The Red Funnel strike is over after Unite union members voted to accept a two-year deal pay deal.

The union says it is worth 18.3 per cent for the lowest paid and 13.4 per cent for all other staff. 

Unite said, more than 140 workers, members of Unite, the UK’s leading union, who work as customer service staff, shunters and ratings, will benefit from the deal.

The deal also includes improvements to paid leave, sick pay, food allowances and health benefits.

Read more: Unite suspend strikes after new offer on table

Read more: How Red Funnel strike action began.

Unite general secretary Sharon Graham said: “Our members at Red Funnel stood together to fight for better wages and won. This is just the latest example of how Unite’s total focus on improving jobs, pay and conditions is delivering for our members.”

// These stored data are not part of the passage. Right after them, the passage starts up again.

(** * quant-train: the LLM pre-training script, embedded and verified

    A shallow embedding of [llm_pretrain.py] and [train_utils.py]:
    the shard streamers ([TokenDataset], [EvalTokenDataset]), the learning
    rate schedule ([LRSchedule]), the quantization configurator
    ([quantize_model]) and the accumulation and evaluation parts of the
    training loop.

    Conventions.
    - Python integers are [Z]; Python floats are idealised as exact
      rationals [Q] (no rounding, no infinities, no nan).
    - A call that may raise returns a [result]; a generator is described by
      the [trace] of what it yields until it returns or raises.
    - What lives outside the repository (the file system and [np.memmap],
      torch's random source, the language model, autograd, [math.cos]) is a
      parameter, gathered in records and classes. *)

From Stdlib Require Import ZArith QArith String Ascii List Lia Lqa.
From Stdlib Require Import DecimalString.
From stdpp Require Import base option list list_numbers sorting.

Local Open Scope string_scope.
Local Open Scope list_scope.
Local Open Scope Z_scope.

The workers will receive immediate pay rises of 4.5 per cent – rising to 6.3 per cent for the lowest paid – backdated to January 2022. From January 2023, a pay increase of 8.6 per cent, rising to 11.3 per cent for the lowest paid, will be implemented.  

Unite regional officer Ian Woodland said: “This deal shows why it is so important to be part of a union. Workers wanting better pay and T&Cs should join Unite and get their colleagues to join as well.”

*Fran Collins, chief executive at Red Funnel, said: I am very pleased that Unite members voted in such numbers to accept our two-year pay offer, and as a result industrial action will cease and we will continue operating our service as normal.

“Our focus throughout this period has been to secure a sustainable future for the business. It is also important to us that we have been able to recognise and reward all our colleagues during these unstable times.

“Now that a resolution has been finalised, we are committed to working with all our colleagues to focus on rebuilding our teams and moving forward together.

“We remain fully committed to doing all we can to ensure maximum travel choice and connectivity for Island residents, visitors and businesses, promoting the long-term success of the Island economy.”